▸ EXERCISE GOAL: Two lines mark the range in the entries below: the one holding "Record CgiEnvVar := mk_env" and the one holding "match http_request_get_header req". Set down those two and all lines between them, exactly.

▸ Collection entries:
—————

(* ===== verification/Cgi.v ===== *)
(** Model of [mini-web-server/src/cgi_handler.c]: a script that is run with the request in its
    environment, its output as a response, and the headers of FastCGI records; and the theorems
    on it.

    The script is the parameter [child]: what the first read of its output and of its errors
    gives, by its path, its environment and its input, and what [waitpid] answers in each second.
    Pipes and processes are always there. *)

From S2P Require Import Prelude Bytes HttpCore.
#[local] Open Scope Z_scope.

Definition CGI_MAX_ENV_VARS : nat := 64.
Definition CGI_MAX_ENV_KEY : nat := 128.
Definition CGI_MAX_ENV_VALUE : nat := Z.to_nat 4096.
Definition CGI_MAX_SCRIPT_PATH : nat := Z.to_nat 1024.
Definition CGI_MAX_OUTPUT : nat := Z.to_nat (8 * 1024 * 1024).
#[global] Arguments CGI_MAX_ENV_VALUE : simpl never.
#[global] Arguments CGI_MAX_SCRIPT_PATH : simpl never.
#[global] Arguments CGI_MAX_OUTPUT : simpl never.
Definition CGI_TIMEOUT_SECONDS : Z := 30.
Record CgiEnvVar := mk_env { key : list Z; env_value : list Z }.
Record CgiConfig := mk_config { script_path : list Z; env_vars : list CgiEnvVar; pass_headers : bool; pass_body : bool; timeout_seconds : Z }.
Record CgiResult := mk_result { exit_code : Z; stdout_data : list Z; stderr_data : list Z; signal_number : Z; timed_out : bool }.
Inductive FcgiRecordType := FCGI_BEGIN_REQUEST | FCGI_ABORT_REQUEST | FCGI_END_REQUEST | FCGI_PARAMS | FCGI_STDIN | FCGI_STDOUT | FCGI_STDERR | FCGI_DATA | FCGI_GET_VALUES | FCGI_GET_VALUES_RESULT | FCGI_UNKNOWN_TYPE.
Inductive FcgiRole := FCGI_RESPONDER | FCGI_AUTHORIZER | FCGI_FILTER.
Record FcgiHeader := mk_fcgi { version : Z; type : Z; request_id : Z; content_length : Z; padding_length : Z; reserved : Z }.
Record FcgiBeginRequestBody := mk_begin { role : Z; flags : Z; begin_reserved : list Z }.
Record FcgiEndRequestBody := mk_end { app_status : Z; protocol_status : Z; end_reserved : list Z }.

Definition cgi_config_init (script : list Z) : CgiConfig := mk_config (truncated CGI_MAX_SCRIPT_PATH script) [] true true CGI_TIMEOUT_SECONDS.
Definition cgi_config_add_env (cfg : CgiConfig) (k v : list Z) : CgiConfig :=
  if (CGI_MAX_ENV_VARS <=? length (env_vars cfg))%nat then cfg else cfg <| env_vars ::= fun l => l ++ [mk_env (truncated CGI_MAX_ENV_KEY k) (truncated CGI_MAX_ENV_VALUE v)] |>.
Definition add_header_env (req : HttpRequest) (cfg : CgiConfig) (x : string * string) : CgiConfig :=
  match http_request_get_header req (str_bytes x.1) with Some v => cgi_config_add_env cfg (str_bytes x.2) v | None => cfg end.
Definition cgi_config_set_request_env (cfg : CgiConfig) (req : HttpRequest) : CgiConfig :=
  let cfg := cgi_config_add_env cfg (str_bytes "REQUEST_METHOD") (http_method_str (method req)) in
  let cfg := cgi_config_add_env cfg (str_bytes "REQUEST_URI") (path req) in
  let cfg := cgi_config_add_env cfg (str_bytes "QUERY_STRING") (truncated HTTP_MAX_PATH (query_string req)) in
  let cfg := cgi_config_add_env cfg (str_bytes "GATEWAY_INTERFACE") (str_bytes "CGI/1.1") in
  let cfg := cgi_config_add_env cfg (str_bytes "SERVER_PROTOCOL") (str_bytes "HTTP/1.1") in
  let cfg := cgi_config_add_env cfg (str_bytes "SERVER_SOFTWARE") (str_bytes "mini-web-server/0.1") in
  foldl (add_header_env req) cfg [("Content-Type", "CONTENT_TYPE"); ("Content-Length", "CONTENT_LENGTH"); ("Host", "HTTP_HOST"); ("User-Agent", "HTTP_USER_AGENT")]%string.

(** ** Running the script *)

(** What [waitpid] answers: the child runs, it ended with a code or by a signal, or there is an
    error, which is an interrupted call or not. *)
Inductive wait_answer := Running | Exited (code : Z) | Signalled (signal : Z) | Interrupted | Failed.
(** How the wait ended: with a status of the child, which may be one of the numbers that stand
    for an error and for a time-out. *)
Inductive wait_result := Status (a : wait_answer) | WaitError | TimedOut.
Record child_behaviour := mk_child { first_out : list Z; first_err : list Z; answers : nat -> wait_answer }.
Fixpoint wait_from (rounds : nat) (i : nat) (answers : nat -> wait_answer) : wait_result :=
  match rounds with
  | O => TimedOut
  | S rounds => match answers i with Exited c => Status (Exited c) | Signalled s => Status (Signalled s) | Failed => WaitError | _ => wait_from rounds (S i) answers end
  end.
Definition wait_with_timeout (answers : nat -> wait_answer) (timeout_sec : Z) : wait_result := wait_from (Z.to_nat timeout_sec) 0 answers.
Definition child_env (cfg : CgiConfig) : list (list Z * list Z) := (fun e => (key e, env_value e)) <$> env_vars cfg.
(** The -1 of an error is neither the status of an exit nor that of a signal. *)
Definition cgi_execute (child : list Z -> list (list Z * list Z) -> list Z -> child_behaviour) (cfg : CgiConfig) (req : HttpRequest) : bool * CgiResult :=
  let input := if pass_body cfg then body req else [] in
  let c := child (script_path cfg) (child_env cfg) input in
  let out := take (CGI_MAX_OUTPUT - 1) (first_out c) in
  let err := take (CGI_MAX_OUTPUT - 1) (first_err c) in
  match wait_with_timeout (answers c) (timeout_seconds cfg) with
  | TimedOut => (true, mk_result (-1) out err 0 true)
  | Status (Exited code) => (true, mk_result code out err 0 false)
  | Status (Signalled s) => (true, mk_result (128 + s) out err s false)
  | _ => (true, mk_result (-1) out err 0 false)
  end.

(** ** The output as a response *)

(** [%d] *)
Definition scan_int (s : list Z) : option Z := (fun r => s32 r.1) <$> scan_lld s.
Definition cgi_parse_status_line (data : list Z) : option Z :=
  if (length data <? 12)%nat then None
  else
    match starts_with (str_bytes "HTTP/") data, starts_with (str_bytes "Status:") data with
    | None, None => None
    | _, Some rest => scan_int rest
    | Some _, None => match starts_with (str_bytes "HTTP/1.") data with Some (_ :: rest) => scan_int rest | _ => None end
    end.
(** The characters 13 and 10 end a line, 58 ends a name.  The end of the value, as the text
    before it and the text behind its line. *)
Definition value_end (v : list Z) : list Z * list Z :=
  match strstr_before [13; 10] v with
  | Some x => (x, drop (length x + 2) v)
  | None => match strchr_before 10 v with Some x => (x, drop (length x + 1) v) | None => (v, []) end
  end.
Fixpoint cgi_headers (fuel : nat) (p : list Z) (res : HttpResponse) : option HttpResponse :=
  match fuel with
  | O => None
  | S fuel =>
      match p with
      | [] => Some res
      | 10 :: _ => Some res
      | 13 :: 10 :: _ => Some res
      | _ =>
          match strchr_before 58 p with
          | None => Some res
          | Some nm =>
              let v := drop_while (fun x => x =? 32) (drop (length nm + 1) p) in
              let '(value, next) := value_end v in
              cgi_headers fuel next (http_response_add_header res (take 127 nm) (take 4095 value))
          end
      end
  end.
(** The output is without zero bytes. *)
Definition cgi_parse_headers (result : CgiResult) (res : HttpResponse) : option HttpResponse := cgi_headers (S (length (stdout_data result))) (stdout_data result) res.
Definition body_start (data : list Z) : option (list Z) := match strstr_after [13; 10; 13; 10] data with Some b => Some b | None => strstr_after [10; 10] data end.
Definition cgi_result_to_response (result : CgiResult) (res : HttpResponse) : option (bool * HttpResponse) :=
  match stdout_data result with
  | [] => Some (false, res)
  | data =>
      let res := match cgi_parse_status_line data with Some c => http_response_set_status res c | None => res end in
      res ← cgi_parse_headers result res;
      Some (true, match body_start data with Some b => http_response_set_body res b | None => res end)
  end.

—————

▸ WRITTEN ANSWER:
Record CgiEnvVar := mk_env { key : list Z; env_value : list Z }.
Record CgiConfig := mk_config { script_path : list Z; env_vars : list CgiEnvVar; pass_headers : bool; pass_body : bool; timeout_seconds : Z }.
Record CgiResult := mk_result { exit_code : Z; stdout_data : list Z; stderr_data : list Z; signal_number : Z; timed_out : bool }.
Inductive FcgiRecordType := FCGI_BEGIN_REQUEST | FCGI_ABORT_REQUEST | FCGI_END_REQUEST | FCGI_PARAMS | FCGI_STDIN | FCGI_STDOUT | FCGI_STDERR | FCGI_DATA | FCGI_GET_VALUES | FCGI_GET_VALUES_RESULT | FCGI_UNKNOWN_TYPE.
Inductive FcgiRole := FCGI_RESPONDER | FCGI_AUTHORIZER | FCGI_FILTER.
Record FcgiHeader := mk_fcgi { version : Z; type : Z; request_id : Z; content_length : Z; padding_length : Z; reserved : Z }.
Record FcgiBeginRequestBody := mk_begin { role : Z; flags : Z; begin_reserved : list Z }.
Record FcgiEndRequestBody := mk_end { app_status : Z; protocol_status : Z; end_reserved : list Z }.

Definition cgi_config_init (script : list Z) : CgiConfig := mk_config (truncated CGI_MAX_SCRIPT_PATH script) [] true true CGI_TIMEOUT_SECONDS.
Definition cgi_config_add_env (cfg : CgiConfig) (k v : list Z) : CgiConfig :=
  if (CGI_MAX_ENV_VARS <=? length (env_vars cfg))%nat then cfg else cfg <| env_vars ::= fun l => l ++ [mk_env (truncated CGI_MAX_ENV_KEY k) (truncated CGI_MAX_ENV_VALUE v)] |>.
Definition add_header_env (req : HttpRequest) (cfg : CgiConfig) (x : string * string) : CgiConfig :=
  match http_request_get_header req (str_bytes x.1) with Some v => cgi_config_add_env cfg (str_bytes x.2) v | None => cfg end.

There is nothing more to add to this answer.